Remembering the Witness of the Four Church Women in El Salvador

by Scott Wright and Jean Stokan

four-church-women-12-2-16Today marks the 36th anniversary of the martyrdom of four U.S. church women who were assassinated in El Salvador on December 2, 1980. Maura Clarke, Ita Ford, Dorothy Kazel, and Jean Donovan: two Maryknoll sisters, one Ursuline nun, and a young lay person.

Today, 36 years later, more refugees are crossing borders and fleeing violence than since the end of the Second World War. Hundreds of thousands of Syrians and Iraqis are trapped in their homes, under siege in Aleppo and Mosul, and millions more are fleeing to distant lands seeking refuge. They risk their lives on sea and on land, and have been greeted with both generosity and with hatred.

The same fears and threats hurled at Jewish refugees seeking to escape Nazi extermination camps 75 years ago is being hurled at Muslim immigrants and refugees today, in both Europe and the United States.

Whether the new administration welcomes immigrants and refugees will determine in no small measure whether the United States lives up to its heritage as a nation of immigrants and a refuge for “the tired, the poor, the huddled masses” of the world “yearning to breathe free.”

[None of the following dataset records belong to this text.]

(** C16: the Boolean rewriter is correct: for every well-sorted application of
    a connective, equality, distinct or if-then-else, under every choice of
    its parameters, every numbering of the nodes and every interpretation,
    it returns a well-sorted term of the same sort and the same value. *)
Theorem mk_app_sound f args :
  wf (App f args) = true ->
  means I (get_sort (App f args)) (eval I (App f args)) (mk_app p get_id f args).
Proof. intros Hw. apply result_or_means; [by apply mk_app_core_ok|done]. Qed.
End Application.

Today, 36 years later, African Americas have been the target of violence and racism across our rural and urban communities alike, reminding us that America’s “original sin” – institutional racism – continues to plague our history and put at risk the dignity and the lives of our African American sisters and brothers. We have a responsibility to make sure that institutional racism and institutional violence no longer define our life together as a nation.

Whether the new administration challenges the worst forms of racism and violence – or whether it continues to enable them – remains to be seen; but silence in the face of racism and violence is not an option, it is complicity.

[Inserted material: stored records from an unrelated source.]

(* ===== verification/BvPlugin.v ===== *)
(** The bit-vector plugin (bv_decl_plugin.h, bv_decl_plugin.cpp): the
    declarations it makes, the recognisers of [bv_recognizers] and the
    constructors of [bv_util]; the numbers the rewriters compute with
    (rational.h, rational.cpp, mpz.cpp). The conversions from and to the
    integers, whose sort is another plugin's, are left out. *)
From S2P Require Import Prelude Text Ast AstSem.

(** ** Declarations *)

(** How [mk_unary], [mk_binary], [mk_pred], [mk_reduction] and [mk_comp] type an
    operator; the flag of [BinaryOp] is the one that marks it associative. *)
Inductive bv_shape := UnaryOp | BinaryOp (ac : bool) | PredOp | ReductionOp | CompOp.

Definition bv_signature (k : bv_op_kind) : option (string * bv_shape) :=
  match k with
  | OP_BNEG => Some ("bvneg", UnaryOp)
  | OP_BADD => Some ("bvadd", BinaryOp true)
  | OP_BSUB => Some ("bvsub", BinaryOp false)
  | OP_BMUL => Some ("bvmul", BinaryOp true)
  | OP_BSDIV => Some ("bvsdiv", BinaryOp false)
  | OP_BUDIV => Some ("bvudiv", BinaryOp false)
  | OP_BSREM => Some ("bvsrem", BinaryOp false)
  | OP_BUREM => Some ("bvurem", BinaryOp false)
  | OP_BSMOD => Some ("bvsmod", BinaryOp false)
  | OP_BSDIV0 => Some ("bvsdiv0", UnaryOp)
  | OP_BUDIV0 => Some ("bvudiv0", UnaryOp)
  | OP_BSREM0 => Some ("bvsrem0", UnaryOp)
  | OP_BUREM0 => Some ("bvurem0", UnaryOp)
  | OP_BSMOD0 => Some ("bvsmod0", UnaryOp)
  | OP_BSDIV_I => Some ("bvsdiv_i", BinaryOp false)
  | OP_BUDIV_I => Some ("bvudiv_i", BinaryOp false)
  | OP_BSREM_I => Some ("bvsrem_i", BinaryOp false)
  | OP_BUREM_I => Some ("bvurem_i", BinaryOp false)
  | OP_BSMOD_I => Some ("bvsmod_i", BinaryOp false)
  | OP_ULEQ => Some ("bvule", PredOp)
  | OP_SLEQ => Some ("bvsle", PredOp)
  | OP_UGEQ => Some ("bvuge", PredOp)
  | OP_SGEQ => Some ("bvsge", PredOp)
  | OP_ULT => Some ("bvult", PredOp)
  | OP_SLT => Some ("bvslt", PredOp)
  | OP_UGT => Some ("bvugt", PredOp)
  | OP_SGT => Some ("bvsgt", PredOp)
  | OP_BAND => Some ("bvand", BinaryOp true)
  | OP_BOR => Some ("bvor", BinaryOp true)
  | OP_BNOT => Some ("bvnot", UnaryOp)
  | OP_BXOR => Some ("bvxor", BinaryOp true)
  | OP_BNAND => Some ("bvnand", BinaryOp false)
  | OP_BNOR => Some ("bvnor", BinaryOp false)
  | OP_BXNOR => Some ("bvxnor", BinaryOp true)
  | OP_BREDOR => Some ("bvredor", ReductionOp)
  | OP_BREDAND => Some ("bvredand", ReductionOp)
  | OP_BCOMP => Some ("bvcomp", CompOp)
  | OP_BUMUL_NO_OVFL => Some ("bvumul_noovfl", PredOp)
  | OP_BSMUL_NO_OVFL => Some ("bvsmul_noovfl", PredOp)
  | OP_BSMUL_NO_UDFL => Some ("bvsmul_noudfl", PredOp)
  | OP_BSHL => Some ("bvshl", BinaryOp false)
  | OP_BLSHR => Some ("bvlshr", BinaryOp false)
  | OP_BASHR => Some ("bvashr", BinaryOp false)
  | OP_EXT_ROTATE_LEFT => Some ("ext_rotate_left", BinaryOp false)
  | OP_EXT_ROTATE_RIGHT => Some ("ext_rotate_right", BinaryOp false)
  | _ => None
  end%string.

(** The declaration of an operator on vectors of one width. *)
Definition uniform_decl (k : bv_op_kind) (name : string) (shape : bv_shape) (n : nat) : func_decl :=
  let s := BvSort n in
  match shape with
  | UnaryOp => mk_func_decl (SymStr name) (Bv k) [] [s] s
  | BinaryOp _ => mk_func_decl (SymStr name) (Bv k) [] [s; s] s
  | PredOp => mk_func_decl (SymStr name) (Bv k) [] [s; s] BoolSort
  | ReductionOp => mk_func_decl (SymStr name) (Bv k) [] [s] (BvSort 1)
  | CompOp => mk_func_decl (SymStr name) (Bv k) [] [s; s] (BvSort 1)
  end.

(** The arguments fit: the arity and the sorts are those of the declaration, or
    the operator is associative and all have its sort. *)
Definition uniform_fits (shape : bv_shape) (n : nat) (ss : list sort) : bool :=
  let arity := match shape with UnaryOp | ReductionOp => 1 | _ => 2 end%nat in
  (Nat.eqb (length ss) arity || match shape with BinaryOp true => true | _ => false end)
  && all_same (BvSort n) ss.

Definition bit_decl (name : string) (k : bv_op_kind) : func_decl :=
  mk_func_decl (SymStr name) (Bv k) [] [] (BvSort 1).
Definition bool3_decl (name : string) (k : bv_op_kind) : func_decl :=
  mk_func_decl (SymStr name) (Bv k) [] [BoolSort; BoolSort; BoolSort] BoolSort.

Definition mk_num_decl (ps : list parameter) (ss : list sort) : option func_decl :=
  match ps, ss with
  | [PRational v; PInt n], [] => if Nat.eqb n 0 then None else Some (bv_num_decl (v mod 2 ^ Z.of_nat n) n)
  | _, _ => None
  end.

Definition mk_bit2bool_decl (n : nat) (ps : list parameter) (ss : list sort) : option func_decl :=
  match ps, ss with
  | [PInt i], [s] =>
      if Nat.ltb i n then Some (mk_func_decl (SymStr "bit2bool") (Bv OP_BIT2BOOL) ps [s] BoolSort) else None
  | _, _ => None
  end.

Definition mk_mkbv_decl (ss : list sort) : option func_decl :=
  if all_same BoolSort ss
  then Some (mk_func_decl (SymStr "mkbv") (Bv OP_MKBV) [] ss (BvSort (length ss))) else None.

Definition get_concat_size (ss : list sort) : option nat :=
  if forallb is_bv_sort ss then Some (sum_list (map sort_bv_size ss)) else None.

Definition get_extend_size (ps : list parameter) (ss : list sort) : option nat :=
  match ps, ss with [PInt k], [BvSort n] => Some (n + k)%nat | _, _ => None end.

Definition get_extract_size (ps : list parameter) (ss : list sort) : option nat :=
  match ps, ss with
  | [PInt high; PInt low], [BvSort n] =>
      if Nat.ltb high low || Nat.leb n high then None else Some (high - low + 1)%nat
  | _, _ => None
  end.

(** A declaration with the sorts of the arguments as its domain. *)
Definition sized_decl (name : string) (k : bv_op_kind) (ps : list parameter) (ss : list sort) (n : nat)
    : func_decl := mk_func_decl (SymStr name) (Bv k) ps ss (BvSort n).

(** [mk_func_decl], for the sorts of the arguments; [None] where it throws. *)
Definition bv_mk_func_decl (k : bv_op_kind) (ps : list parameter) (ss : list sort) : option func_decl :=
  match k with
  | OP_BV_NUM => mk_num_decl ps ss
  | OP_BIT0 => Some (bit_decl "bit0" OP_BIT0)
  | OP_BIT1 => Some (bit_decl "bit1" OP_BIT1)
  | OP_CARRY => Some (bool3_decl "carry" OP_CARRY)
  | OP_XOR3 => Some (bool3_decl "xor3" OP_XOR3)
  | OP_MKBV => mk_mkbv_decl ss
  | _ =>
      match ss with
      | BvSort n :: _ =>
          match bv_signature k with
          | Some (name, shape) => if uniform_fits shape n ss then Some (uniform_decl k name shape n) else None
          | None =>
              match k with
              | OP_BIT2BOOL => mk_bit2bool_decl n ps ss
              | OP_CONCAT => r ← get_concat_size ss; Some (sized_decl "concat" k [] ss r)
              | OP_SIGN_EXT => r ← get_extend_size ps ss; Some (sized_decl "sign_extend" k ps ss r)
              | OP_ZERO_EXT => r ← get_extend_size ps ss; Some (sized_decl "zero_extend" k ps ss r)
              | OP_EXTRACT => r ← get_extract_size ps ss; Some (sized_decl "extract" k ps ss r)
              | OP_ROTATE_LEFT | OP_ROTATE_RIGHT =>
                  match ps, ss with
                  | [PInt _], [BvSort n] =>
                      Some (sized_decl (match k with OP_ROTATE_LEFT => "rotate_left" | _ => "rotate_right" end)
                              k ps ss n)
                  | _, _ => None
                  end
              | OP_REPEAT =>
                  match ps, ss with
                  | [PInt (Datatypes.S i)], [BvSort n] =>
                      Some (sized_decl "repeat" k ps ss (n * Datatypes.S i))
                  | _, _ => None
                  end
              | _ => None
              end
          end
      | _ => None
      end
  end.

(** [ast_manager::mk_app] of a kind of the family. Where the plugin throws there
    is no term: the result is an application that no sorting rule accepts. *)
Definition thrown (ss : list sort) : func_decl :=
  mk_func_decl (SymStr "exception") NullFid [] (BoolSort :: ss) BoolSort.
Definition bv_app (k : bv_op_kind) (ps : list parameter) (args : list expr) : expr :=
  let ss := map get_sort args in
  App (default (thrown ss) (bv_mk_func_decl k ps ss)) args.

(** ** Constructors *)

Definition mk_numeral (val : Z) (bv_size : nat) : expr := bv_app OP_BV_NUM [PRational val; PInt bv_size] [].
Definition mk_bv_extract (high low : nat) (n : expr) : expr := bv_app OP_EXTRACT [PInt high; PInt low] [n].
Definition mk_bv_concat (args : list expr) : expr := bv_app OP_CONCAT [] args.
Definition mk_ule (a b : expr) : expr := bv_app OP_ULEQ [] [a; b].
Definition mk_sle (a b : expr) : expr := bv_app OP_SLEQ [] [a; b].
Definition mk_bv_not (a : expr) : expr := bv_app OP_BNOT [] [a].
Definition mk_bv_or (args : list expr) : expr := bv_app OP_BOR [] args.
Definition mk_bv_xor (args : list expr) : expr := bv_app OP_BXOR [] args.

(** ** Recognisers *)

Definition is_concat (e : expr) : bool := is_app_of e (Bv OP_CONCAT).
Definition is_extract (e : expr) : bool := is_app_of e (Bv OP_EXTRACT).
Definition is_bv_add (e : expr) : bool := is_app_of e (Bv OP_BADD).
Definition is_bv_mul (e : expr) : bool := is_app_of e (Bv OP_BMUL).
Definition is_bv_or (e : expr) : bool := is_app_of e (Bv OP_BOR).
Definition is_bv_xor (e : expr) : bool := is_app_of e (Bv OP_BXOR).
Definition is_bv_not (e : expr) : bool := is_app_of e (Bv OP_BNOT).

(** A recogniser that also takes the two arguments. *)
Definition match_binary (k : bv_op_kind) (e : expr) : option (expr * expr) :=
  match e with
  | App d [a; b] => if bool_decide (kind d = Bv k) then Some (a, b) else None
  | _ => None
  end.

(** The parameters of an extraction. *)
Definition extract_params (e : expr) : nat * nat :=
  match e with
  | App d _ => match params d with PInt high :: PInt low :: _ => (high, low) | _ => (0, 0)%nat end
  | Var _ _ => (0, 0)%nat
  end.
Definition get_extract_high (e : expr) : nat := fst (extract_params e).
Definition get_extract_low (e : expr) : nat := snd (extract_params e).

(** [is_numeral], with the value and the width. *)
Definition is_numeral (e : expr) : option (Z * nat) :=
  match e with
  | App d _ =>
      if bool_decide (kind d = Bv OP_BV_NUM) then
        match params d with PRational v :: PInt n :: _ => Some (v, n) | _ => None end
      else None
  | Var _ _ => None
  end.

(** The numeral of value [p], of any width. *)
Definition numeral_is (p : Z -> nat -> bool) (e : expr) : bool :=
  match is_numeral e with Some (v, n) => p v n | None => false end.
Definition is_allone (e : expr) : bool := numeral_is (fun v n => v =? 2 ^ Z.of_nat n - 1) e.
Definition is_zero (e : expr) : bool := numeral_is (fun v _ => v =? 0) e.

(** ** Numbers *)

(** [norm]: the representative modulo [2 ^ bv_size], unsigned or signed. *)
Definition norm (val : Z) (bv_size : nat) (is_signed : bool) : Z :=
  let r := val mod 2 ^ Z.of_nat bv_size in
  if is_signed then
    let r := if 2 ^ (Z.of_nat bv_size - 1) <=? r then r - 2 ^ Z.of_nat bv_size else r in
    if r <? - 2 ^ (Z.of_nat bv_size - 1) then r + 2 ^ Z.of_nat bv_size else r
  else r.
Definition has_sign_bit (n : Z) (bv_size : nat) : bool :=
  2 ^ (Z.of_nat bv_size - 1) <=? norm n bv_size false.

(** [mpz_manager::bitwise_not], of a number below [2 ^ sz]. *)
Definition bitwise_not (sz : nat) (a : Z) : Z := Z.lnot a mod 2 ^ Z.of_nat sz.

(** [is_power_of_two], with the exponent. *)
Definition is_power_of_two (a : Z) : option nat :=
  if (0 <? a) && (a =? 2 ^ Z.log2 a) then Some (Z.to_nat (Z.log2 a)) else None.

(** [gcd] with cofactors: [tmp1] and [tmp2] are combinations of the inputs with
    coefficients [a], [b] and [nexta], [nextb]. Their product at least halves. *)
Fixpoint gcd_loop (fuel : nat) (tmp1 tmp2 a nexta b nextb : Z) : Z * Z * Z :=
  match fuel with
  | O => (tmp1, a, b)
  | Datatypes.S fuel =>
      if 0 <? tmp2 then
        let quot := Z.quot tmp1 tmp2 in
        gcd_loop fuel tmp2 (Z.rem tmp1 tmp2) nexta (a - quot * nexta) nextb (b - nextb * quot)
      else (tmp1, a, b)
  end.
Definition gcd_fuel (x y : Z) : nat := Z.to_nat (Z.log2 (x * y) + 2).

(** For positive [r1] and [r2]: the greatest common divisor and the cofactors. *)
Definition gcd_ext (r1 r2 : Z) : Z * Z * Z :=
  if r1 <? r2 then gcd_loop (gcd_fuel r2 r1) r2 r1 0 1 1 0
  else gcd_loop (gcd_fuel r1 r2) r1 r2 1 0 0 1.

Definition mult_inverse (n : Z) (num_bits : nat) : option Z :=
  if n =? 1 then Some n
  else if Z.even n then None
  else
    let '(_, x, _) := gcd_ext n (2 ^ Z.of_nat num_bits) in
    Some (if x <? 0 then x mod 2 ^ Z.of_nat num_bits else x).

(** [is_sorted] and [std::sort] with the structural order. *)
Fixpoint is_sorted (ns : list expr) : bool :=
  match ns with
  | prev :: (curr :: _) as rest => if lt curr prev then false else is_sorted rest
  | _ => true
  end.
Definition ast_le (a b : expr) : Prop := lt b a = false.
#[global] Instance ast_le_dec a b : Decision (ast_le a b).
Proof. apply bool_eq_dec. Defined.
Definition sort_exprs (l : list expr) : list expr := merge_sort ast_le l.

Today, 36 years later, we live in a very different world, where the cry of the earth and the cry of the poor are joined together. One year ago, 200 nations, including the United States, gathered in Paris to sign a binding agreement addressing the urgent concerns of global warming and climate justice. Global warming is creating extreme weather events, severe droughts and flooding, rising sea levels and melting glaciers, and disrupting access to food and water for millions of people.

Whether the new administration honors the Paris agreement or not and takes steps to move away from a global economy based on fossil fuels towards a more sustainable one will determine in no small measure the future of the planet.

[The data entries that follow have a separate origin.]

(** The distinct repeated power products, in the order [combine_monomials]
    meets them. *)
Fixpoint combined (multiple : expr -> bool) (visited args : list expr) : list expr :=
  match args with
  | [] => []
  | arg :: args =>
      let pp := power_product arg in
      if negb (multiple pp) || bool_decide (pp ∈ visited) then combined multiple visited args
      else pp :: combined multiple (pp :: visited) args
  end.
Definition singles (multiple : expr -> bool) (args : list expr) : list expr :=
  List.filter (fun arg => negb (multiple (power_product arg))) args.

Lemma combine_monomials_ok multiple coeff visited args :
  Forall vec args ->
  exists vs, Forall2 den vs (combine_monomials n multiple coeff visited args)
    /\ sumZ vs = sumZ (map uv (singles multiple args))
                 + sumZ (map (fun pp => coeff pp * uv pp) (combined multiple visited args)).
Proof.
  intros Hargs. revert visited. induction Hargs as [|arg args Ha _ IH]; intros visited.
  { exists []. split; [constructor|done]. }
  cbn [combine_monomials combined singles List.filter].
  destruct (multiple (power_product arg)) eqn:Hm; cbn [negb orb].
  - destruct (bool_decide _); [apply IH|].
    destruct (IH (power_product arg :: visited)) as (vs & Hvs & Hsum).
    destruct (Z.eqb_spec (coeff (power_product arg)) 0) as [Hc|Hc].
    + exists vs. split; [done|]. rewrite Hsum. cbn [map sumZ foldr]. rewrite Hc. unfold singles, sumZ. lia.
    + pose proof (power_product_ok arg Ha) as Hpp. rewrite (surjective_pairing (get_power_product arg)) in Hpp.
      destruct Hpp as [Hx _]. rewrite <- power_product_eq in Hx.
      exists (coeff (power_product arg) * uv (power_product arg) :: vs). split.
      * constructor; [|done]. by apply den_coeff, den_self.
      * cbn [map sumZ foldr] in *. unfold singles, sumZ in *. lia.
  - destruct (IH visited) as (vs & Hvs & Hsum). exists (uv arg :: vs). split.
    + constructor; [by apply den_self|done].
    + cbn [map sumZ foldr] in *. unfold singles, sumZ in *. lia.
Qed.

Lemma combined_spec multiple visited args q :
  q ∈ combined multiple visited args <-> multiple q = true /\ q ∉ visited /\ q ∈ map power_product args.
Proof.
  revert visited. induction args as [|arg args IH]; intros visited; cbn [combined map].
  { split; [by intros ?%not_elem_of_nil|by intros (_ & _ & ?%not_elem_of_nil)]. }
  destruct (multiple (power_product arg)) eqn:Hm; cbn [negb orb].
  - case_bool_decide as Hv.
    + rewrite IH, elem_of_cons. naive_solver.
    + rewrite elem_of_cons, IH, !elem_of_cons.
      destruct (decide (q = power_product arg)) as [->|]; naive_solver.
  - rewrite IH, elem_of_cons. naive_solver congruence.
Qed.

Lemma combined_nodup multiple visited args : NoDup (combined multiple visited args).
Proof.
  revert visited. induction args as [|arg args IH]; intros visited; cbn [combined]; [constructor|].
  destruct (_ || _); [done|]. constructor; [|done]. rewrite combined_spec, not_elem_of_cons. naive_solver.
Qed.

(** The summands that [q] selects. *)
Definition selected (q : expr -> bool) (args : list expr) : list expr :=
  List.filter (fun arg => q (power_product arg)) args.

Lemma indicator_sum D x c (f : expr -> Z) :
  NoDup D ->
  sumZ (map (fun q => (if bool_decide (x = q) then c else 0) * f q) D)
  = if bool_decide (x ∈ D) then c * f x else 0.
Proof.
  induction 1 as [|q D Hq _ IH]; [done|]. cbn [map sumZ foldr]. fold sumZ. rewrite IH.
  destruct (decide (x = q)) as [->|Hx].
  - rewrite (bool_decide_eq_true_2 (q = q)) by done. rewrite (bool_decide_eq_true_2 (q ∈ q :: D)) by left.
    rewrite (bool_decide_eq_false_2 (q ∈ D)) by done. lia.
  - rewrite (bool_decide_eq_false_2 (x = q)) by done. rewrite (bool_decide_ext (x ∈ q :: D) (x ∈ D)); [lia|].
    rewrite elem_of_cons. naive_solver.
Qed.

Lemma sumZ_map_add {A} (f g : A -> Z) l : sumZ (map (fun x => f x + g x) l) = sumZ (map f l) + sumZ (map g l).
Proof. induction l as [|x l IH]; cbn in *; lia. Qed.

Lemma coeff_sum D args :
  NoDup D -> Forall vec args ->
  eqm n (sumZ (map (fun q => coeff_of q args * uv q) D))
    (sumZ (map uv (selected (fun q => bool_decide (q ∈ D)) (non_nums args)))).
Proof.
  intros HD Hargs. induction Hargs as [|arg args Ha _ IH].
  { rewrite (map_ext _ (fun q => 0 * uv q)), sumZ_scale; done. }
  rewrite non_nums_cons. destruct (is_num arg) eqn:Hn.
  { rewrite (map_ext _ (fun q => coeff_of q args * uv q)); [exact IH|].
    intros q. f_equal. unfold coeff_of. by rewrite non_nums_cons, Hn. }
  pose proof (power_product_ok arg Ha) as Hpp. rewrite (surjective_pairing (get_power_product arg)) in Hpp.
  destruct Hpp as [_ Hpp]. rewrite <- power_product_eq in Hpp.
  rewrite (map_ext _ (fun q => (if bool_decide (power_product arg = q) then fst (get_power_product arg) else 0) * uv q
                               + coeff_of q args * uv q))
    by (intros q; rewrite coeff_of_cons by done; lia).
  rewrite sumZ_map_add, indicator_sum, IH by done. unfold selected. cbn [List.filter].
  destruct (bool_decide _); [|done]. cbn [map sumZ foldr]. by rewrite Hpp.
Qed.

Lemma selected_split q args :
  sumZ (map uv args) = sumZ (map uv (singles q args)) + sumZ (map uv (selected q args)).
Proof.
  unfold singles, selected. induction args as [|arg args IH]; [done|]. cbn [List.filter].
  destruct (q _); cbn [negb map sumZ foldr] in *; unfold sumZ in *; lia.
Qed.

Lemma selected_ext q q' args :
  (forall arg, arg ∈ args -> q (power_product arg) = q' (power_product arg)) -> selected q args = selected q' args.
Proof.
  intros Hq. unfold selected. induction args as [|arg args IH]; [done|]. cbn [List.filter].
  rewrite (Hq arg) by left. rewrite IH; [done|]. intros x Hx. apply Hq. by right.
Qed.

(** The sum of the combined monomials, when the coefficients are those of [args]
    and [others] shares the repeated power products. *)
Lemma combined_selects multiple args others :
  (forall arg, arg ∈ others -> multiple (power_product arg) = true -> power_product arg ∈ map power_product args) ->
  selected (fun q => bool_decide (q ∈ combined multiple [] args)) others = selected multiple others.
Proof.
  intros Hin. apply selected_ext. intros arg Harg. destruct (multiple (power_product arg)) eqn:Hm.
  - apply bool_decide_eq_true, combined_spec. split_and!; [done|by apply not_elem_of_nil|by apply Hin].
  - apply bool_decide_eq_false. rewrite combined_spec. naive_solver congruence.
Qed.

Lemma const_den c : Forall2 den (if c =? 0 then [] else [c]) (if c =? 0 then [] else [mk_num n c]).
Proof. destruct (c =? 0); [constructor|]. constructor; [apply den_nums|constructor]. Qed.

Lemma sum_const c : sumZ (if c =? 0 then [] else [c]) = c.
Proof. destruct (Z.eqb_spec c 0); cbn; lia. Qed.

Lemma forall2_perm (R : Z -> expr -> Prop) vs l k :
  Forall2 R vs l -> k ≡ₚ l -> exists ws, Forall2 R ws k /\ ws ≡ₚ vs.
Proof.
  intros Hvs Hk. revert vs Hvs. induction Hk as [|x k l _ IH|x y k|k l m _ IH1 _ IH2]; intros vs Hvs.
  - by exists vs.
  - apply Forall2_cons_inv_r in Hvs as (v & vs' & Hv & Hvs & ->). destruct (IH vs' Hvs) as (ws & Hws & Hp).
    exists (v :: ws). split; [by constructor|by rewrite Hp].
  - apply Forall2_cons_inv_r in Hvs as (v & vs' & Hv & Hvs & ->).
    apply Forall2_cons_inv_r in Hvs as (w & us & Hw & Hus & ->).
    exists (w :: v :: us). split; [by repeat constructor|constructor].
  - destruct (IH2 vs Hvs) as (us & Hus & Hpu). destruct (IH1 us Hus) as (ws & Hws & Hpw).
    exists ws. split; [done|by rewrite Hpw].
Qed.

Lemma add_parts c vs l (s : bool) :
  Forall2 den vs l ->
  den (c + sumZ vs) (mk_add_app n ((if c =? 0 then [] else [mk_num n c]) ++ (if s then sort_monomials p get_id l else l))).
Proof.
  intros Hvs. rewrite <- (sum_const c) at 1. destruct s.
  - destruct (forall2_perm _ _ _ _ Hvs (sort_perm l)) as (ws & Hws & Hp).
    rewrite <- (sumZ_perm _ _ Hp), <- sumZ_concat. apply sum_den, Forall2_app; [apply const_den|done].
  - rewrite <- sumZ_concat. apply sum_den, Forall2_app; [apply const_den|done].
Qed.

Lemma den_selfs args : Forall vec args -> Forall2 den (map uv args) args.
Proof. induction 1; cbn [map]; constructor; [by apply den_self|done]. Qed.

Lemma mk_nflat_add_core_ok args :
  Forall vec args -> br_den (sumZ (map uv args)) (mk_nflat_add_core p get_id n args).
Proof.
  intros Hargs. unfold mk_nflat_add_core. set (multiple := fun pp => Nat.ltb 1 (occurrences pp args)).
  pose proof (sum_split args Hargs) as Hsplit. pose proof (non_nums_vec args Hargs) as Hnn.
  set (c := normalize n (sum_of_nums args)) in *.
  assert (eqm n (sumZ (map uv args)) (c + sumZ (map uv (non_nums args)))) as Hval
    by (unfold c; by rewrite normalize_eqm, Hsplit).
  clearbody c. destruct (existsb _ args).
  - destruct (combine_monomials_ok multiple (fun pp => normalize n (coeff_of pp args)) [] _ Hnn) as (vs & Hvs & Hsum).
    eapply br_den_ext; [by apply add_parts|]. rewrite Hval. f_equiv. rewrite Hsum.
    rewrite (selected_split multiple (non_nums args)). f_equiv.
    rewrite <- (combined_selects multiple (non_nums args) (non_nums args)), <- coeff_sum by
      (done || apply combined_nodup || (intros; by apply list_elem_of_fmap_2)).
    apply (foldr_op_eqm (k := OP_BADD)). clear Hsum. induction (combined multiple [] (non_nums args)) as [|q D IH]; [constructor|].
    cbn [map]. constructor; [by rewrite normalize_eqm|done].
  - destruct (_ && _); [done|]. eapply br_den_ext; [|by symmetry].
    pose proof (add_parts c _ _ (negb (sum_ordered p get_id args 0 true None)) (den_selfs _ Hnn)) as Hd.
    by destruct (sum_ordered _ _ _ _ _ _).
Qed.

Lemma flatten_add_ok args :
  Forall vec args -> Forall vec (flatten_add args) /\ eqm n (sumZ (map uv (flatten_add args))) (sumZ (map uv args)).
Proof.
  induction 1 as [|a args Ha _ [IHv IH]]; [by split|]. unfold flatten_add in *. cbn [flat_map map].
  rewrite map_app, sumZ_concat. cbn [sumZ foldr]. fold sumZ. destruct (is_bv_add a) eqn:Hadd.
  - destruct (add_inv_args a Hadd Ha) as (Hs & Hd & _). apply den_value in Hd; [|done].
    split; [by apply Forall_app|]. by rewrite Hd, IH.
  - split; [by constructor|]. cbn. by rewrite Z.add_0_r, IH.
Qed.

Lemma mk_flat_add_core_ok args :
  Forall vec args -> br_den (sumZ (map uv args)) (mk_flat_add_core p get_id n args).
Proof.
  intros Hargs. unfold mk_flat_add_core. destruct (existsb _ _); [|by apply mk_nflat_add_core_ok].
  destruct (flatten_add_ok args Hargs) as [Hv Hval].
  eapply br_den_ext; [|exact Hval]. pose proof (mk_nflat_add_core_ok _ Hv) as Hok.
  destruct (mk_nflat_add_core _ _ _ _); try exact Hok. by apply den_sum.
Qed.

The challenges we face today are different from the challenges faced by the four church women 36 years ago. They call for new perspectives and new structures, new visions and new social movements to adequately respond to the needs of present and future generations for justice and for human dignity, for peace and for the planet, especially in light of the recent presidential election.

But today, December 2, we remember in a special way the four church women, and ask, “What would they be doing today, if they were living in our times?” And what ought we to be doing? What insights do their courage give us regarding how we ought to respond today to a myriad of challenges?

It has been 36 years since the four church women were killed. They chose to live in the midst of war and cry out for an end to violence; they saw the victims of torture and cried out for an end to torture; they offered food, shelter and medicines to the families displaced by the war and offered refuge, risking their own lives; they took sides with the poor and cried out for justice. In a word, in life and in death, they shared the same fate as the poor. They were prophets of a future not their own. They were seeds that fell to earth and died, only to bear fruit in others.

If they were living today, we are certain that they would be found advocating on behalf migrants and refugees, offering hospitality to women and unaccompanied minors at the border, visiting immigration detention centers and questioning a broken immigration and refugee system. They would be standing up to racism and marching with young people in the streets to say Black Lives Matter. They would be calling for an end to war and to the abominable practice of torture, and instead caring for the environment and helping to create a sustainable future on earth.

How do we know they would be there, doing these things? Because we see the courage and resistance of so many people today, young and old, of every race and creed, standing up for justice, standing up for peace, standing up for the environment, for human dignity and for the common good. We see how the seed of their lives and witness that fell to earth and died continues to give hope in dark times.

May the witness of these brave women and the love they have sown be like a scattering of seeds, bearing fruit along the way and giving us a double portion of their spirit and courage for the challenges that lie ahead.